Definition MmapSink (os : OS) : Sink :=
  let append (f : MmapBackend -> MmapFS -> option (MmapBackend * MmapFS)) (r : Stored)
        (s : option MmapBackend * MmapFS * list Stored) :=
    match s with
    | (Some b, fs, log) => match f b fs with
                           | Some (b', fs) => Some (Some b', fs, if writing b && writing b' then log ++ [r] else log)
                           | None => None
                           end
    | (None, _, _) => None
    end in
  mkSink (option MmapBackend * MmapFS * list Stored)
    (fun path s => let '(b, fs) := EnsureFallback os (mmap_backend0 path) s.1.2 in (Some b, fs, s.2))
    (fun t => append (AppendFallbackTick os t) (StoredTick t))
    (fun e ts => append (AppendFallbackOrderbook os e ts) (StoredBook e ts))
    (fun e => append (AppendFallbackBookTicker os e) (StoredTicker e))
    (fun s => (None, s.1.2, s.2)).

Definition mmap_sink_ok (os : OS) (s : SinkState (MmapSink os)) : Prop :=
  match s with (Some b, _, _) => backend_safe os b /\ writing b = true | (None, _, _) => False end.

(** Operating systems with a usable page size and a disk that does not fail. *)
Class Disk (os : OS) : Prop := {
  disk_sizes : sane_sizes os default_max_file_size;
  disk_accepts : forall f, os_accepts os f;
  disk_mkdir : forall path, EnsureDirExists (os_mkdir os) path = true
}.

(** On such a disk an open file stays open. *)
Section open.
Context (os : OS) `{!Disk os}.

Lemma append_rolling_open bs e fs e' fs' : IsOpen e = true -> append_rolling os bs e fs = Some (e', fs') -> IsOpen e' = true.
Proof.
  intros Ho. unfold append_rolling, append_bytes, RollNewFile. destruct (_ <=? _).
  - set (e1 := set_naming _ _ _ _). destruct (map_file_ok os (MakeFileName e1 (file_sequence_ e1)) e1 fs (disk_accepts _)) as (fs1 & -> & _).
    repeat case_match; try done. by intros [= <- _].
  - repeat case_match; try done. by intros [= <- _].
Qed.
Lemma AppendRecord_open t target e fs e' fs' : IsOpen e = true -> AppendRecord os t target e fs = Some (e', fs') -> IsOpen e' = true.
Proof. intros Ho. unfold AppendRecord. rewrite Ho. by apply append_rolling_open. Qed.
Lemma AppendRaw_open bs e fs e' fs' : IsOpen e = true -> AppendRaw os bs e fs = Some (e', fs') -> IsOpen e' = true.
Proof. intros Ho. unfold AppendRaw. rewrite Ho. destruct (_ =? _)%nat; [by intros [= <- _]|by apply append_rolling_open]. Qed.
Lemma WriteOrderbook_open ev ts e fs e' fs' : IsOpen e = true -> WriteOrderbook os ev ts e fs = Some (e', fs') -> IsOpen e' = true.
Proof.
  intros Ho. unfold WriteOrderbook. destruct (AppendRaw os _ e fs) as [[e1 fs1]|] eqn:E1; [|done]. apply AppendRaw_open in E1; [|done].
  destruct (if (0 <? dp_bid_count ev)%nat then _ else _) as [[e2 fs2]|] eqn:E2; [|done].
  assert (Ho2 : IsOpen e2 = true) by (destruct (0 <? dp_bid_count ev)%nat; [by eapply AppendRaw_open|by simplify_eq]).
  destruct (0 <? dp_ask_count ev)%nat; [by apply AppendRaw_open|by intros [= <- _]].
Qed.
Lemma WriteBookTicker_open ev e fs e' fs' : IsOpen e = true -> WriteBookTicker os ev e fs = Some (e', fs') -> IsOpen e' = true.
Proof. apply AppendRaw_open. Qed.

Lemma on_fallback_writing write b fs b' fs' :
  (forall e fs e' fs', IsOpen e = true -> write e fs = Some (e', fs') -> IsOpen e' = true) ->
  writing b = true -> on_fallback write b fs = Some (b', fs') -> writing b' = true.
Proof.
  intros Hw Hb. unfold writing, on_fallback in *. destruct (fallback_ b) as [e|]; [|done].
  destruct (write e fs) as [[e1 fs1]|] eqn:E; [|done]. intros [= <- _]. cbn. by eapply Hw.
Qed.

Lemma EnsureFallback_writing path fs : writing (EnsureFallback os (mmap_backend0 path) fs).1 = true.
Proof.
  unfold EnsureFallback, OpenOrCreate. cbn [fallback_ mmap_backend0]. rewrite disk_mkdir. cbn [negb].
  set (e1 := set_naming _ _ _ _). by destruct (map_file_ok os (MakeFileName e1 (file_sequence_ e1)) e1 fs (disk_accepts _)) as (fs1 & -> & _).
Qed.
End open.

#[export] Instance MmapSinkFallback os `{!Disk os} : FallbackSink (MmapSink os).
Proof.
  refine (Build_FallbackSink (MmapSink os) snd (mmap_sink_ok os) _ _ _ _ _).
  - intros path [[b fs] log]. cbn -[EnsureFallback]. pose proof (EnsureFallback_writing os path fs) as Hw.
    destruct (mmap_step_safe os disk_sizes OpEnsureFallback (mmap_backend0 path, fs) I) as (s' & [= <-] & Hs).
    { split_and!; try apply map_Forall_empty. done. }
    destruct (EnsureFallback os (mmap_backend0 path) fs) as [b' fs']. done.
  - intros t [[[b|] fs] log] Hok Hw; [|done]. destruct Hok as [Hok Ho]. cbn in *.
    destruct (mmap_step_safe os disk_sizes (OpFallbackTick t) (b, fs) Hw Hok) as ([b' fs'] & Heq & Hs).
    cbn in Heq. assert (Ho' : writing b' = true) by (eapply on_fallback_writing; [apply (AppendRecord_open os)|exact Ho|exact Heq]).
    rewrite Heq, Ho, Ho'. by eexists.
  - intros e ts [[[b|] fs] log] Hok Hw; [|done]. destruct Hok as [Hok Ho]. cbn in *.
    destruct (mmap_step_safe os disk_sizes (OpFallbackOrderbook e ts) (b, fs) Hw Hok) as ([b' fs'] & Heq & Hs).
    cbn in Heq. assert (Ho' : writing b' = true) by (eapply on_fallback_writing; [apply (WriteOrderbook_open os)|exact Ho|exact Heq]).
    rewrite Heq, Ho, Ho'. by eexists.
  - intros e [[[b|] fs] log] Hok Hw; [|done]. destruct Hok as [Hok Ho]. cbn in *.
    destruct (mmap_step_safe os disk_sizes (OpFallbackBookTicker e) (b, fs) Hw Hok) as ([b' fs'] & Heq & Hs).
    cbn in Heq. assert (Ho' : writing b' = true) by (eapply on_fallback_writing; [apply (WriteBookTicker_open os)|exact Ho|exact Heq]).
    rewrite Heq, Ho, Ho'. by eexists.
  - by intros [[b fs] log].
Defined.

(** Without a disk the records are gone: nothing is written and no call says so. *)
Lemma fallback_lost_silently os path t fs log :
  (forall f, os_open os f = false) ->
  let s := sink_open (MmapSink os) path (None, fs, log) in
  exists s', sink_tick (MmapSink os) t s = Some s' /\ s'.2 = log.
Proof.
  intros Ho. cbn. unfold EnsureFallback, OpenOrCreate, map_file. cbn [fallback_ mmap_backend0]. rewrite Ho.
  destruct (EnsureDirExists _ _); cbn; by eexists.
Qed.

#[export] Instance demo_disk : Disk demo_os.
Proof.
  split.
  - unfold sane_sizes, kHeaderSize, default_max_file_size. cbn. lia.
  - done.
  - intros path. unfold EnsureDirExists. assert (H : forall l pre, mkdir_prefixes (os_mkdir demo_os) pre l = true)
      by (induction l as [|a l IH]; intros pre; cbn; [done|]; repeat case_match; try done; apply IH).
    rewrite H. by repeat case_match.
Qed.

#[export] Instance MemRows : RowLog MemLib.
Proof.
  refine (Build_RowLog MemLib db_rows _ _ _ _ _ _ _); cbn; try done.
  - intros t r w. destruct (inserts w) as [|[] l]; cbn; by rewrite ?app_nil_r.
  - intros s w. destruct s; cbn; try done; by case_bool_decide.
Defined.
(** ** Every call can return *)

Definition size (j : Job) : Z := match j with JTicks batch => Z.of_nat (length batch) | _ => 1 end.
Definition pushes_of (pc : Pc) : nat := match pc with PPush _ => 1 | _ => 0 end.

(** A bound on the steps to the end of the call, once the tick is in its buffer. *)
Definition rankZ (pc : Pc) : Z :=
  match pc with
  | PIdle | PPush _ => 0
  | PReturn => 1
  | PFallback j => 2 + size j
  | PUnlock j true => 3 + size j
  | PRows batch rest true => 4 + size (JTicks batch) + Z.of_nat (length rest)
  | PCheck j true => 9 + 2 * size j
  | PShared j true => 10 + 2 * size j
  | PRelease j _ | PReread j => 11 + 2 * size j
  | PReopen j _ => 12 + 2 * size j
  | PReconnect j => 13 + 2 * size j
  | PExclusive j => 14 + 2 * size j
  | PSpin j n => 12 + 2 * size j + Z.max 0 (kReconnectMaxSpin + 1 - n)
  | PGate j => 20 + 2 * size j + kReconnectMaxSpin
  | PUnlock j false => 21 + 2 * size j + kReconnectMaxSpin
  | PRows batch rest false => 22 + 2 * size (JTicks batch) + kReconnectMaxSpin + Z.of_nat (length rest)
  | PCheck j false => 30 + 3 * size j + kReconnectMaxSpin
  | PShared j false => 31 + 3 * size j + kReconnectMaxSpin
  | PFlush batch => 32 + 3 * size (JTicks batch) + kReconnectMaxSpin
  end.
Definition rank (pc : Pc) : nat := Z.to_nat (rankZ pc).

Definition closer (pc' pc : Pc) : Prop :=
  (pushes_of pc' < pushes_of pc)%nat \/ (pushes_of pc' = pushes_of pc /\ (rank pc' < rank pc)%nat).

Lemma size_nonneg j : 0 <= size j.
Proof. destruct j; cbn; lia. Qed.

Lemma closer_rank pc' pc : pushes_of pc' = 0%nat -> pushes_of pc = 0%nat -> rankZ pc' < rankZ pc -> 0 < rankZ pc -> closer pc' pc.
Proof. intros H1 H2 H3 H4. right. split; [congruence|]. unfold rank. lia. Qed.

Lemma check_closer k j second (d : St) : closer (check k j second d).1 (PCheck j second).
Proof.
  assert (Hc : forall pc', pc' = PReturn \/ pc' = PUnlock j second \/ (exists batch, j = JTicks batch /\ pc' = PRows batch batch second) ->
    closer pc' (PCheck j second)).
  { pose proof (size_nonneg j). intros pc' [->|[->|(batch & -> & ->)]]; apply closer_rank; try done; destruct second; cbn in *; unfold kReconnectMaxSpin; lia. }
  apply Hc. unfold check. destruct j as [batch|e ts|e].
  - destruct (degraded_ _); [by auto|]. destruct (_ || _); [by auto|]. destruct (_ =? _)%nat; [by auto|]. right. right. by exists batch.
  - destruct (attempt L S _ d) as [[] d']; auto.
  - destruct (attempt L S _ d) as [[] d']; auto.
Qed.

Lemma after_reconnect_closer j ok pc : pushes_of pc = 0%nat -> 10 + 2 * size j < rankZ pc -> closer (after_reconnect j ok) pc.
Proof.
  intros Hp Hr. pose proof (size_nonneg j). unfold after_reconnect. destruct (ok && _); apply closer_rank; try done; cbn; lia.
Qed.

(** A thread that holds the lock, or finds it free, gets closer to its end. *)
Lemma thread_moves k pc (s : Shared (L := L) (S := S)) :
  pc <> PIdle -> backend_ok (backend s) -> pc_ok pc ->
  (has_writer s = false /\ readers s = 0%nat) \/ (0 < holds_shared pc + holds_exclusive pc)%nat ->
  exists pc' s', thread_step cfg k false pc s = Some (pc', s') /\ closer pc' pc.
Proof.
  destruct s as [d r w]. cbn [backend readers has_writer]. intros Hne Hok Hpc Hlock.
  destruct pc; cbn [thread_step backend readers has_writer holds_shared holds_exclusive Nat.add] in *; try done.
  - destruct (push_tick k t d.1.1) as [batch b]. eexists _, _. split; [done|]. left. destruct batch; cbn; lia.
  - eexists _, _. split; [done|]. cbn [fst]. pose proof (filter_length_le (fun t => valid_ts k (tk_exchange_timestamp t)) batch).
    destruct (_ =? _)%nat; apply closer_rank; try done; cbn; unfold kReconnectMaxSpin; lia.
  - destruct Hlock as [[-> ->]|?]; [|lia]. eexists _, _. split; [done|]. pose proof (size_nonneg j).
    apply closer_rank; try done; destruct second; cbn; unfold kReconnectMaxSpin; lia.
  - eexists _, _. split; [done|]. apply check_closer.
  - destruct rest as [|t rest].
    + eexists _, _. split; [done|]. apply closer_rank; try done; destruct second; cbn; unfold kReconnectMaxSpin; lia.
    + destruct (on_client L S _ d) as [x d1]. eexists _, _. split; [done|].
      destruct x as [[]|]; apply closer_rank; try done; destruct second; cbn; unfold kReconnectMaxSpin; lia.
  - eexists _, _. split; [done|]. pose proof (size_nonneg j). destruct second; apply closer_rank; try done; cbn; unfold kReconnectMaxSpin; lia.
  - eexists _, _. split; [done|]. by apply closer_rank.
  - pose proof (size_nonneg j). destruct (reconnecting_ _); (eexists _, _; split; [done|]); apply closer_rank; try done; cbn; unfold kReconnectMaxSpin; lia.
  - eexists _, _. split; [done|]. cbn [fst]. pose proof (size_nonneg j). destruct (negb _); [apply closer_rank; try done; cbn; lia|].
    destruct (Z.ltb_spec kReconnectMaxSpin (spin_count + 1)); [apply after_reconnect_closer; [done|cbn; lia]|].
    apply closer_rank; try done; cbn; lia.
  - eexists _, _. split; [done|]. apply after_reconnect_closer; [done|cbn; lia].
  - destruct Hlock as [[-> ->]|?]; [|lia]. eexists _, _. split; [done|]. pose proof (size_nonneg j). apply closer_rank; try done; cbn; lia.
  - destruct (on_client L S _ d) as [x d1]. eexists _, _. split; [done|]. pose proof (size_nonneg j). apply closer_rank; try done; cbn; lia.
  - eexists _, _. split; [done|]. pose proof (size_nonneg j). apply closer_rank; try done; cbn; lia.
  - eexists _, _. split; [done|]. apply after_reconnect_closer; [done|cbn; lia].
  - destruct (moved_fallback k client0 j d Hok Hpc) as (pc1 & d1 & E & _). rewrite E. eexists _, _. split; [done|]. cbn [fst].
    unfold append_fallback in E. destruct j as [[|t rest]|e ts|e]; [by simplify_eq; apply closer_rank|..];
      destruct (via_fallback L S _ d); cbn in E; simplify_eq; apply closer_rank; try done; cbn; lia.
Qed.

** EXERCISE **
Repeat word for word every line from the start of the entries to the line holding "mkSink (option MmapBackend", inclusive, and nothing else.

** ANSWER BELOW **
Definition MmapSink (os : OS) : Sink :=
  let append (f : MmapBackend -> MmapFS -> option (MmapBackend * MmapFS)) (r : Stored)
        (s : option MmapBackend * MmapFS * list Stored) :=
    match s with
    | (Some b, fs, log) => match f b fs with
                           | Some (b', fs) => Some (Some b', fs, if writing b && writing b' then log ++ [r] else log)
                           | None => None
                           end
    | (None, _, _) => None
    end in
  mkSink (option MmapBackend * MmapFS * list Stored)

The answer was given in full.